Prompt
Return the entries in their entirety, precisely as given.
[Information Boundary: Start]
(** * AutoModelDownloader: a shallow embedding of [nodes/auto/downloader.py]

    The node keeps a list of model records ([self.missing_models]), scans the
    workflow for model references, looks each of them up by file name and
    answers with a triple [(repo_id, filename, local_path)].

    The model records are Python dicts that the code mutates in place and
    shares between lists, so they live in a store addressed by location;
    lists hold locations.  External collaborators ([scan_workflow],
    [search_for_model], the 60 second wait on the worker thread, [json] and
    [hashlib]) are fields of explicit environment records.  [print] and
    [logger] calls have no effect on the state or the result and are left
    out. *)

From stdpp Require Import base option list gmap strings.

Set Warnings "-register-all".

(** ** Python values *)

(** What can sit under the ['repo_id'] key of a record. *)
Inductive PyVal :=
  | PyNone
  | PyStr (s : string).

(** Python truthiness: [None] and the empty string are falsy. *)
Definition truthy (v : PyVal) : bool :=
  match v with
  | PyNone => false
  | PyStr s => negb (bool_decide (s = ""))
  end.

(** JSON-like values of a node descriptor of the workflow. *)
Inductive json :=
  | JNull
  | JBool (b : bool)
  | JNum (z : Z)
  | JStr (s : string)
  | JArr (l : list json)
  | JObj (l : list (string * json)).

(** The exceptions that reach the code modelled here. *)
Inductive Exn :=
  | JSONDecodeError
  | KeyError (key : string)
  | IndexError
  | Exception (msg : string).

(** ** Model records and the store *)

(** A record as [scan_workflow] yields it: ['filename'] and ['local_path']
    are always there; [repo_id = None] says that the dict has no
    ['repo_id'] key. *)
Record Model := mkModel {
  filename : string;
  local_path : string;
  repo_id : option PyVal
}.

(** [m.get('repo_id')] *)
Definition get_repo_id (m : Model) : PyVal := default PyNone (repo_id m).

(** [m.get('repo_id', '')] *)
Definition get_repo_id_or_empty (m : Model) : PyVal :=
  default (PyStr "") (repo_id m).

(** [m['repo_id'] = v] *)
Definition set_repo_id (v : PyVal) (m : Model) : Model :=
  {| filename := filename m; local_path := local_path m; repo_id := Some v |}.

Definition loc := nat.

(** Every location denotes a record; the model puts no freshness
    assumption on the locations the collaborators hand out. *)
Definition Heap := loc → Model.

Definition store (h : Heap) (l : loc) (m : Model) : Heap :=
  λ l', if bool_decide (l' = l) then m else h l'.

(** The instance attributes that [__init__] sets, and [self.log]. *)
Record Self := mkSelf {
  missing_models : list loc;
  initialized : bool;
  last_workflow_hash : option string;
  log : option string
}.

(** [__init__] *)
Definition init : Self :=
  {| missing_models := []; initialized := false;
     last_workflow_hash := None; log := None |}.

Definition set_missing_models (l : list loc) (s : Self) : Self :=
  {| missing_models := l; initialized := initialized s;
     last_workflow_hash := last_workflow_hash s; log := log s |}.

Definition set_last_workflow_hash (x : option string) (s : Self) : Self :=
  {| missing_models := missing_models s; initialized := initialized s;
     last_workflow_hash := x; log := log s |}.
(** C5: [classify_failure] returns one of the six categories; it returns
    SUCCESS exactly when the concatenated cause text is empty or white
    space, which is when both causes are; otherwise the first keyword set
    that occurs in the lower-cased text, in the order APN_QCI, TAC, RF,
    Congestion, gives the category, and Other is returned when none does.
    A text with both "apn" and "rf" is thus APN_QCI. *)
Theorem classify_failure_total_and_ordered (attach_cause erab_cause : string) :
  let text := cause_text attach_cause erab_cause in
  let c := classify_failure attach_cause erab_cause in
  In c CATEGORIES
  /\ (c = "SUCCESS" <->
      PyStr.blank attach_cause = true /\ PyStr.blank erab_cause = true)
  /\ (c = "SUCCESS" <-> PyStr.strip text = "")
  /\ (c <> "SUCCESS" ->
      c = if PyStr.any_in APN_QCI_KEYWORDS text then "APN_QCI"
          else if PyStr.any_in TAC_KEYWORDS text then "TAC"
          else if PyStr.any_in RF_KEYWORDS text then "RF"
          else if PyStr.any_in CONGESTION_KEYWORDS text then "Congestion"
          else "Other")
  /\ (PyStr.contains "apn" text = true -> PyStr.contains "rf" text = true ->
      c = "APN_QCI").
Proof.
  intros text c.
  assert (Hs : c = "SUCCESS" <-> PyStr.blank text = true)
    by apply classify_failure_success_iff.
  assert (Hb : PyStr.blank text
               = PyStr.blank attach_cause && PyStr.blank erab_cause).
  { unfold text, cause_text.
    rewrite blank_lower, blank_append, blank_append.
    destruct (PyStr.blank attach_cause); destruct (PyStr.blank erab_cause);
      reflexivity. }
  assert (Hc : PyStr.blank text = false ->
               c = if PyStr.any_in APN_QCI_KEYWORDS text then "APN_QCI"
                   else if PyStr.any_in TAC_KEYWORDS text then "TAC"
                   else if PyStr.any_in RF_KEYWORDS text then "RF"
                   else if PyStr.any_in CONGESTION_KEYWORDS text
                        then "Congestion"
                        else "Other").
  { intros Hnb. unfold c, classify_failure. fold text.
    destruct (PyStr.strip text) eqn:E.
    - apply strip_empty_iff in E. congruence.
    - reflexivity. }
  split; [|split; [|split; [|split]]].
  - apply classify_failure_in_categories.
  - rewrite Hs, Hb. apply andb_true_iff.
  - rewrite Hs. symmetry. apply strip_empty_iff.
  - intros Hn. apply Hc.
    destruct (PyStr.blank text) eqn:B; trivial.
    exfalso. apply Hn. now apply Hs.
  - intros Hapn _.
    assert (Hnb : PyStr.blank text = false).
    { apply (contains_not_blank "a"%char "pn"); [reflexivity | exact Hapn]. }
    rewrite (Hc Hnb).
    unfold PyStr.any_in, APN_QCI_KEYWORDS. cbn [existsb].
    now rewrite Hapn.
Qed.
[Information Boundary: End]
Result of this exercise
(** * AutoModelDownloader: a shallow embedding of [nodes/auto/downloader.py]

    The node keeps a list of model records ([self.missing_models]), scans the
    workflow for model references, looks each of them up by file name and
    answers with a triple [(repo_id, filename, local_path)].

    The model records are Python dicts that the code mutates in place and
    shares between lists, so they live in a store addressed by location;
    lists hold locations.  External collaborators ([scan_workflow],
    [search_for_model], the 60 second wait on the worker thread, [json] and
    [hashlib]) are fields of explicit environment records.  [print] and
    [logger] calls have no effect on the state or the result and are left
    out. *)

From stdpp Require Import base option list gmap strings.

Set Warnings "-register-all".

(** ** Python values *)

(** What can sit under the ['repo_id'] key of a record. *)
Inductive PyVal :=
  | PyNone
  | PyStr (s : string).

(** Python truthiness: [None] and the empty string are falsy. *)
Definition truthy (v : PyVal) : bool :=
  match v with
  | PyNone => false
  | PyStr s => negb (bool_decide (s = ""))
  end.

(** JSON-like values of a node descriptor of the workflow. *)
Inductive json :=
  | JNull
  | JBool (b : bool)
  | JNum (z : Z)
  | JStr (s : string)
  | JArr (l : list json)
  | JObj (l : list (string * json)).

(** The exceptions that reach the code modelled here. *)
Inductive Exn :=
  | JSONDecodeError
  | KeyError (key : string)
  | IndexError
  | Exception (msg : string).

(** ** Model records and the store *)

(** A record as [scan_workflow] yields it: ['filename'] and ['local_path']
    are always there; [repo_id = None] says that the dict has no
    ['repo_id'] key. *)
Record Model := mkModel {
  filename : string;
  local_path : string;
  repo_id : option PyVal
}.

(** [m.get('repo_id')] *)
Definition get_repo_id (m : Model) : PyVal := default PyNone (repo_id m).

(** [m.get('repo_id', '')] *)
Definition get_repo_id_or_empty (m : Model) : PyVal :=
  default (PyStr "") (repo_id m).

(** [m['repo_id'] = v] *)
Definition set_repo_id (v : PyVal) (m : Model) : Model :=
  {| filename := filename m; local_path := local_path m; repo_id := Some v |}.

Definition loc := nat.

(** Every location denotes a record; the model puts no freshness
    assumption on the locations the collaborators hand out. *)
Definition Heap := loc → Model.

Definition store (h : Heap) (l : loc) (m : Model) : Heap :=
  λ l', if bool_decide (l' = l) then m else h l'.

(** The instance attributes that [__init__] sets, and [self.log]. *)
Record Self := mkSelf {
  missing_models : list loc;
  initialized : bool;
  last_workflow_hash : option string;
  log : option string
}.

(** [__init__] *)
Definition init : Self :=
  {| missing_models := []; initialized := false;
     last_workflow_hash := None; log := None |}.

Definition set_missing_models (l : list loc) (s : Self) : Self :=
  {| missing_models := l; initialized := initialized s;
     last_workflow_hash := last_workflow_hash s; log := log s |}.

Definition set_last_workflow_hash (x : option string) (s : Self) : Self :=
  {| missing_models := missing_models s; initialized := initialized s;
     last_workflow_hash := x; log := log s |}.
(** C5: [classify_failure] returns one of the six categories; it returns
    SUCCESS exactly when the concatenated cause text is empty or white
    space, which is when both causes are; otherwise the first keyword set
    that occurs in the lower-cased text, in the order APN_QCI, TAC, RF,
    Congestion, gives the category, and Other is returned when none does.
    A text with both "apn" and "rf" is thus APN_QCI. *)
Theorem classify_failure_total_and_ordered (attach_cause erab_cause : string) :
  let text := cause_text attach_cause erab_cause in
  let c := classify_failure attach_cause erab_cause in
  In c CATEGORIES
  /\ (c = "SUCCESS" <->
      PyStr.blank attach_cause = true /\ PyStr.blank erab_cause = true)
  /\ (c = "SUCCESS" <-> PyStr.strip text = "")
  /\ (c <> "SUCCESS" ->
      c = if PyStr.any_in APN_QCI_KEYWORDS text then "APN_QCI"
          else if PyStr.any_in TAC_KEYWORDS text then "TAC"
          else if PyStr.any_in RF_KEYWORDS text then "RF"
          else if PyStr.any_in CONGESTION_KEYWORDS text then "Congestion"
          else "Other")
  /\ (PyStr.contains "apn" text = true -> PyStr.contains "rf" text = true ->
      c = "APN_QCI").
Proof.
  intros text c.
  assert (Hs : c = "SUCCESS" <-> PyStr.blank text = true)
    by apply classify_failure_success_iff.
  assert (Hb : PyStr.blank text
               = PyStr.blank attach_cause && PyStr.blank erab_cause).
  { unfold text, cause_text.
    rewrite blank_lower, blank_append, blank_append.
    destruct (PyStr.blank attach_cause); destruct (PyStr.blank erab_cause);
      reflexivity. }
  assert (Hc : PyStr.blank text = false ->
               c = if PyStr.any_in APN_QCI_KEYWORDS text then "APN_QCI"
                   else if PyStr.any_in TAC_KEYWORDS text then "TAC"
                   else if PyStr.any_in RF_KEYWORDS text then "RF"
                   else if PyStr.any_in CONGESTION_KEYWORDS text
                        then "Congestion"
                        else "Other").
  { intros Hnb. unfold c, classify_failure. fold text.
    destruct (PyStr.strip text) eqn:E.
    - apply strip_empty_iff in E. congruence.
    - reflexivity. }
  split; [|split; [|split; [|split]]].
  - apply classify_failure_in_categories.
  - rewrite Hs, Hb. apply andb_true_iff.
  - rewrite Hs. symmetry. apply strip_empty_iff.
  - intros Hn. apply Hc.
    destruct (PyStr.blank text) eqn:B; trivial.
    exfalso. apply Hn. now apply Hs.
  - intros Hapn _.
    assert (Hnb : PyStr.blank text = false).
    { apply (contains_not_blank "a"%char "pn"); [reflexivity | exact Hapn]. }
    rewrite (Hc Hnb).
    unfold PyStr.any_in, APN_QCI_KEYWORDS. cbn [existsb].
    now rewrite Hapn.
Qed.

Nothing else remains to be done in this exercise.